Pelehin went abroad, attended internships at universities and hospitals in Lemberg, Cracow, Vienna and listened to lectures on pharmacology, toxicology, hygiene and therapy. From Vienna he went to the University of Berlin, then in Breslau and Paris. In the summer of 1829 he visited the universities of Holland, then again, he attended lectures in Paris.

During this time Pelehin was elected a member of many foreign medical societies: correspondent for the Medical Surgical Society in Berlin, correspondent for the Russian Society Braslav improvements (1829) and a member of the Medical and Surgical Society in London (1830) among others.
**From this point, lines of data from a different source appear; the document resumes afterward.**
Lemma corner_spot_thresholds :
  compute_thresholds corner_spot (Fin 0) (Fin 0) = (Fin 1, Fin 1).
Proof.
  unfold corner_spot. rewrite compute_thresholds_finite by discriminate.
  assert (E : arithmetic_mean
                (concat [[16; 0; 0; 0]; [0; 0; 0; 0]; [0; 0; 0; 0]; [0; 0; 0; 0]])
              = 1).
  { unfold arithmetic_mean, Rsum. cbn [concat app fold_right List.length].
    rewrite INR_IZR_INZ. cbn [Z.of_nat Pos.of_succ_nat Pos.succ]. lra. }
  rewrite E. f_equal; f_equal; lra.
Qed.

Section Dilation.

Variable gaussian_filter : image -> float -> image.

(** C8. A [dilate_size] that is even or below 3 skips the dilation:
    [make_masks] returns what it returns with [dilate_size = 0], for
    4 in particular.  With [dilate_size = 3] both masks are the binary
    dilations, by the 3 x 3 square, of the thresholded masks; that
    dilation keeps the shape and turns a mask whose only true pixel is
    [(i0, j0)] into the mask true exactly at the pixels of the array
    within one row and one column of [(i0, j0)], a 3 x 3 block clipped
    at the borders (a 2 x 2 block for a spot in the corner). *)
Theorem dilation_toggling (img : image) (s : Settings) :
  (forall d : Z, Z.even d = true \/ (d < 3)%Z ->
     make_masks gaussian_filter img (with_dilate_size s d)
     = make_masks gaussian_filter img (with_dilate_size s 0))
  /\ make_masks gaussian_filter img (with_dilate_size s 4)
     = make_masks gaussian_filter img (with_dilate_size s 0)
  /\ (let pre := _prep gaussian_filter img s in
      let r := make_masks gaussian_filter img (with_dilate_size s 3) in
      bg r = binary_dilation (greater pre (lower r)) (square 3)
      /\ agg r = binary_dilation (greater pre (upper r)) (square 3))
  /\ (forall (m : mask) (i0 j0 : nat),
        single_pixel m i0 j0 ->
        shape (binary_dilation m (square 3)) = shape m
        /\ forall i j : nat,
             mask_at (binary_dilation m (square 3)) i j = true <->
             in_bounds m i j
             /\ (Z.abs (Z.of_nat i - Z.of_nat i0) <= 1)%Z
             /\ (Z.abs (Z.of_nat j - Z.of_nat j0) <= 1)%Z)
  /\ bg (make_masks gaussian_filter corner_spot
           (mkSettings (Fin 0) (Fin 0) (Fin 0) 3)) = corner_block.
Proof.
  split; [|split; [|split; [|split]]].
  - intros d Hd. apply make_masks_no_dilation.
    apply dilation_enabled_false. tauto.
  - now apply make_masks_no_dilation.
  - intros pre r. unfold r, make_masks.
    change (_prep gaussian_filter img (with_dilate_size s 3)) with pre.
    cbn [lower_k upper_k dilate_size with_dilate_size].
    destruct (compute_thresholds pre (lower_k s) (upper_k s)) as [lo up].
    change (dilation_enabled 3) with true. cbn [bg agg lower upper]. now split.
  - intros m i0 j0 Hm. split; [apply shape_binary_dilation|].
    intros i j. now apply dilation_single_pixel.
  - rewrite (make_masks_eval gaussian_filter corner_spot corner_spot _
               (Fin 1) (Fin 1)).
    + cbn [dilate_size]. change (dilation_enabled 3) with true. cbn [bg].
      assert (H0 : Rltb 1 0 = false) by rcmp.
      assert (H16 : Rltb 1 16 = true) by rcmp.
      unfold greater, corner_spot, finite_image.
      cbn [map fgtb]. rewrite H0, H16. vm_compute. reflexivity.
    + now apply prep_no_blur.
    + apply corner_spot_thresholds.
Qed.
(** * SMA crossover trading bot: the strategy-execution core of [main.py]

    A shallow embedding of the four classes of [main.py]
    ([AlpacaAPI], [TradingSignals], [OrderExecution], [AlpacaTradingBot])
    and the properties of the strategy loop proved about it.

    Conventions of the embedding:
    - Python floats are IEEE binary64 numbers, Rocq's primitive [float];
      NaN is the float [nan], and every ordered comparison with it is false.
    - A pandas DataFrame is a row index with a finite map from column names
      to columns; a column is a list of floats.
    - pandas' rolling mean is an interface ([RollingMean]); the theorems
      hold for every implementation of it.
    - Exceptions are values of [exn]; a call either returns ([Ret]) or
      raises ([Raise]).
    - Everything observable (broker requests, log lines, sleeps) is an
      [event]; effectful code is a function from a state to the events it
      emitted, the new state and its outcome. *)

From Stdlib Require Import ZArith Floats List Bool Lia Sorted.
From stdpp Require Import base option list gmap strings.
From Equations Require Import Equations.
Import ListNotations.

Local Open Scope string_scope.
Local Open Scope list_scope.
Local Open Scope Z_scope.

(** ** Exceptions and outcomes *)

(** The exceptions the program can meet; all of them derive from Python's
    [Exception]. [APIError] is [tradeapi.rest.APIError]; [IOError] stands
    for any other exception raised by the broker client (transport,
    parsing). [KeyboardInterrupt], which [except Exception] does not catch,
    is not a member: it is modelled where [run]'s own code can receive it,
    as a reply to the clock request (see [clock_reply]). *)
Inductive exn : Type :=
| APIError
| IOError
| KeyError
| IndexError
| OverflowError.

(** [isinstance(e, Exception)] *)
Definition is_Exception (e : exn) : bool := true.

(** [isinstance(e, tradeapi.rest.APIError)] *)
Definition is_APIError (e : exn) : bool :=
  match e with
  | APIError => true
  | _ => false
  end.

Inductive outcome (A : Type) : Type :=
| Ret (a : A)
| Raise (e : exn).
Arguments Ret {A} a.
Arguments Raise {A} e.

(** ** Floats *)

(** [float(z)] for a Python int: the nearest binary64, ties to even. *)
Definition Z2float (z : Z) : float :=
  SF2Prim (binary_normalize prec emax z 0 false).

(** The implicit int-to-float conversion of [int * float]; Python raises
    [OverflowError] where the nearest binary64 would be infinite. *)
Definition float_of_int (z : Z) : outcome float :=
  let f := Z2float z in
  if PrimFloat.is_infinity f then Raise OverflowError else Ret f.

(** Python's [a > b] on floats. *)
Definition float_gt (a b : float) : bool := PrimFloat.ltb b a.
(** * Verification of tools/add-openclaw-metadata.py

    A shallow embedding of the metadata injector: the string primitives
    of the interpreter it relies on, the JSON serializer, the emoji
    tables and their lookup, the frontmatter parser, the line splicer
    and the per-file and batch drivers over an explicit file store and
    output stream.

    - A Python [str] is represented by the [string] of the bytes of its
      UTF-8 encoding.  Every pattern the script searches for, every
      offset it adds and every key whose length it compares is ASCII,
      so that searching, slicing and splitting on bytes agree with the
      same operations on code points.
    - The file store is a finite map from the paths of the regular
      files below [REPO_ROOT], as lists of parts, to their text;
      [read_text] of a missing file raises, [write_text] replaces the
      text.  [glob] and [sorted] are the keys of the map that match,
      in the order of their parts.
    - The output stream is the list of the strings given to [print].
    - The [re] module is outside the script: the result of the search
      for the name line and of the identifier test are parameters of
      [process_skill] and [main].  They only decide whether a warning
      is printed. *)

From Stdlib Require Import ZArith Ascii String List Lia Bool DecimalString.
From Stdlib Require OrderedTypeEx.
From stdpp Require Import gmap strings list sorting.

Set Warnings "-register-all".
Local Open Scope nat_scope.
Local Arguments String.append : simpl nomatch.
Local Arguments Ascii.eqb : simpl never.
In 1829, Pelehin returned to Russia and was appointed the position of associate professor of ophthalmology and founded a small eye clinic. In the same year he passed doctoral exams and received from the Medical-Surgical Academy the title of doctor of medicine without the dissertation, "honoris causa".

In August 1830, after reading the lecture "de amaurosibus" (in Latin) and another trial lecture "about artificial pupil" (in Russian), he was confirmed in the rank of associate professor, but was forced to leave the Academy for several years. In connection with the cholera epidemic Pelehin was appointed as a member of the commission for the study and stop this epidemic, sent to Saratov, then in Astrakhan, where he stayed for three years. In 1831, he contracted severe form of cholera, from which almost died.

In 1834, Pelehin was sent to London for a year to study lithoclasty (Lithotripsy) by the method Gertlu and other issues. After returning home he became a professor of forensic medicine, medical care and police, he was ordered to take the chair. In 1839 he was awarded the degree of Doctor in Surgery. In 1840-1841 he lectured in ophthalmology. In the same year he was confirmed in the rank of Distinguished Professor, and in 1846 he retired with the rank of state councillor. After leaving the academy, he returned home to Kiev. From 1849, he taught medicine at the Kiev Theological Academy and remained in that position until 1870, and died September 22, 1871, aged 83.

== Scientific activity ==
Pelehin made a great contribution to the development of forensic toxicology. He was one of the first Russian scientists to appreciate the experimental formulation of teaching medical sciences and considered absolutely essential to complete practical experience to introduce students to read to them by scientific subjects.

Pelehin was one of the great linguists of his time, and contemporaries testify his remarkable eloquence. At the same time, he was one of the most educated men of his time, and had a remarkable erudition. His large library, in particular, works on forensic medicine and ophthalmology was donated in 1874 to the Mediko-surgical Academy by his son, Professor Paul Pelehin.